The House effort would seriously restructure Medicare for anyone who is, today, younger than 55. (That means I’m exempt but my other half is not.) According to Politifact:
The nonpartisan Congressional Budget Office (CBO) analyzed Ryan’s proposal and found that it will save the government money. But it does so by asking future Medicare beneficiaries to pay more for insurance.[…]
The Republican proposal will end the aspect of Medicare that directly covers specific services, such as hospital coverage. “It’s as if you took the Office of Faith-Based Partnerships and ended the faith-based portion of it, but continued to call it faith-based,” said Jesse Ferguson of the DCCC. “There is no doubt that Medicare — a health insurance program for seniors — would end under the House Republican plan and, according to the independent Congressional Budget Office, health insurance costs would rise for seniors.”
Unquestionably, the Republican budget proposal — should it be codified as enabling legislation — would end Medicare as we know it today. That, however, is not nearly as “punchy” as the claim that Bass voted to “end” Medicare, period. Over-simplification is the enemy of truth and accuracy.
Hyperbole is the stock in trade of political commercials. Viewed in that light, the New Hampshire ad falls into the same category in my mind as Willie Horton*, for example. That doesn’t make it right or OK. It simply means that the Democrats fight just like the Republicans do, with exaggerated FUD. And that’s no way to run a democracy (or elect its leaders).

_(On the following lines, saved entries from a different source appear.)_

(** * Resource deployment: the spreadsheet-to-record extraction of [app.py]

    A shallow embedding of [process_excel_file] and
    [calculate_fte_allocations] of [src/app.py], and of the label-search
    revision of [process_excel_file] kept in
    [src/.history/app_20250502145533.py], with the properties the
    specification states about them.

    Conventions of the embedding.
    - A Python [str] is a [string]; each character is one code point below
      256.
    - A cell of a pandas frame is either missing ([NaN], what [pd.isna]
      recognises) or a value, kept as its [str()] image: the code only ever
      applies [pd.isna] and [str] to a cell.
    - A frame read with [pd.read_excel] is its width [shape1] and its list
      of rows; a row shorter than the width reads as padded with [NaN], as
      pandas pads ragged rows, and cells beyond the width are not part of
      the frame.
    - Exceptions are explicit: fallible code returns [Result]. *)

From Stdlib Require Import Floats ZArith Ascii String.
From stdpp Require Import gmap strings list.

(** ** Python strings *)

Module PyStr.

(** [str.isspace] on the code points below 256. *)
Definition isspace (c : ascii) : bool :=
  let n := nat_of_ascii c in
  ((9 <=? n) && (n <=? 13)) || ((28 <=? n) && (n <=? 32))
  || (n =? 133) || (n =? 160).

Fixpoint lstrip (s : string) : string :=
  match s with
  | EmptyString => EmptyString
  | String c s' => if isspace c then lstrip s' else s
  end.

* Both campaigns — this year’s Medicare and yesteryear’s Horton — were “independent” efforts, not directly affiliated with candidates. As the Washington Post noted in 2004, the Willie Horton ad was short on facts:
It has not mattered much that the facts underlying the commercials were inaccurate, or at least distorted. As Dukakis and his defenders pointed out, the prison furlough program in Massachusetts had been started under a Republican administration and had bipartisan support under Dukakis, who ended the program in early 1988. Moreover, the federal government, under President Ronald Reagan and Vice President Bush, had its own furlough program.
Addendum: Lee Atwater was Bush the elder’s campaign messenger. He’s infamous for this quote: “By the time this election is over, Willie Horton will be a household name.”

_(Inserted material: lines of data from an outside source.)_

Lemma u64_congr a b c : u64 a = u64 b -> u64 (a + c) = u64 (b + c).
Proof. intros H. by rewrite <- u64_add, H, u64_add. Qed.

Lemma u64_sub a b : u64 (u64 a - b) = u64 (a - b).
Proof. apply (u64_add a (- b)). Qed.

Lemma u64_sub_r a b : u64 (a - u64 b) = u64 (a - b).
Proof. unfold u64. by rewrite Zminus_mod_idemp_r. Qed.

Lemma u64_add_r a b : u64 (a + u64 b) = u64 (a + b).
Proof. by rewrite Z.add_comm, u64_add, Z.add_comm. Qed.

(** An or of disjoint bit ranges is a sum. *)
Lemma lor_shiftl_add a b n :
  0 <= n -> 0 <= b < 2 ^ n -> Z.lor (Z.shiftl a n) b = a * 2 ^ n + b.
Proof.
  intros Hn Hb. rewrite <- Z.shiftl_mul_pow2 by lia.
  symmetry. apply Z.add_nocarry_lor.
  apply Z.bits_inj'. intros i Hi. rewrite Z.land_spec, Z.bits_0.
  destruct (Z.lt_ge_cases i n) as [Hlt|Hge].
  - by rewrite Z.shiftl_spec_low.
  - replace b with (b mod 2 ^ n) by (apply Z.mod_small; lia).
    rewrite (Z.mod_pow2_bits_high b n i) by lia. apply andb_false_r.
Qed.

Lemma be16_of_eq a b : is_byte b -> be16_of a b = a * 256 + b.
Proof. intros H. apply (lor_shiftl_add a b 8); [lia|exact H]. Qed.

Lemma be16_of_bound a b : is_byte a -> is_byte b -> 0 <= be16_of a b < 65536.
Proof. intros Ha Hb. rewrite be16_of_eq by done. unfold is_byte in *. lia. Qed.

Lemma be24_of_eq a b c :
  is_byte b -> is_byte c -> be24_of a b c = (a * 256 + b) * 256 + c.
Proof.
  intros Hb Hc. unfold be24_of.
  replace (Z.shiftl a 16) with (Z.shiftl (Z.shiftl a 8) 8)
    by (rewrite Z.shiftl_shiftl by lia; done).
  rewrite <- Z.shiftl_lor, !lor_shiftl_add by (unfold is_byte in *; lia). done.
Qed.

Lemma be32_of_eq a b c d :
  is_byte b -> is_byte c -> is_byte d ->
  be32_of a b c d = ((a * 256 + b) * 256 + c) * 256 + d.
Proof.
  intros Hb Hc Hd. unfold be32_of.
  replace (Z.shiftl a 24) with (Z.shiftl (Z.shiftl a 16) 8)
    by (rewrite Z.shiftl_shiftl by lia; done).
  replace (Z.shiftl b 16) with (Z.shiftl (Z.shiftl b 8) 8)
    by (rewrite Z.shiftl_shiftl by lia; done).
  rewrite <- !Z.shiftl_lor, lor_shiftl_add by (unfold is_byte in *; lia).
  change (2 ^ 8) with 256. fold (be24_of a b c).
  by rewrite be24_of_eq.
Qed.

Lemma be32_of_bound a b c d :
  is_byte a -> is_byte b -> is_byte c -> is_byte d ->
  0 <= be32_of a b c d < 2 ^ 32.
Proof. intros. rewrite be32_of_eq by done. unfold is_byte in *. lia. Qed.

Lemma land_shiftl_mask v m n : 0 <= n ->
  Z.land v (Z.shiftl m n) = Z.shiftl (Z.land (Z.shiftr v n) m) n.
Proof.
  intros Hn. apply Z.bits_inj'. intros i Hi. rewrite Z.land_spec.
  destruct (Z.lt_ge_cases i n).
  - rewrite !Z.shiftl_spec_low by lia. apply andb_false_r.
  - rewrite !Z.shiftl_spec, Z.land_spec, Z.shiftr_spec by lia. do 2 f_equal. lia.
Qed.

Lemma land_byte v : Z.land v 255 = v mod 256.
Proof. apply (Z.land_ones v 8). lia. Qed.

Lemma land_range z n k : 0 <= n -> k = Z.ones n -> 0 <= Z.land z k < 2 ^ n.
Proof. intros Hn ->. rewrite Z.land_ones by done. apply Z.mod_pos_bound. apply Z.pow_pos_nonneg; lia. Qed.

Lemma shiftr_small a b n : 0 <= n -> 0 <= b < 2 ^ n -> Z.shiftr (a * 2 ^ n + b) n = a.
Proof.
  intros Hn Hb. rewrite Z.shiftr_div_pow2 by lia.
  rewrite Z.div_add_l by (apply Z.pow_nonzero; lia). rewrite Z.div_small by lia. lia.
Qed.

Lemma land_small a b n m : 0 <= n -> m = Z.ones n -> 0 <= b < 2 ^ n -> Z.land (a * 2 ^ n + b) m = b.
Proof.
  intros Hn -> Hb. rewrite Z.land_ones by lia. rewrite Z.add_comm, Z.mod_add by (apply Z.pow_nonzero; lia).
  by apply Z.mod_small.
Qed.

They succeeded in that goal, though the Horton ad soon became notorious for, in the words of Annenberg School of Communications Dean Kathleen Hall Jamieson, creating “a black face for crime.”
It succeeded, largely by incessant repetition by the television news. And though Federal Election Commission complaints alleging collusion between the Bush campaign and the team responsible for the Horton ad went nowhere, then-President Bush himself defended the spot in July 1991, after then-Sen. Bill Bradley accused the president of using “the Willie Horton ad to divide white and black voters and appeal to fear.”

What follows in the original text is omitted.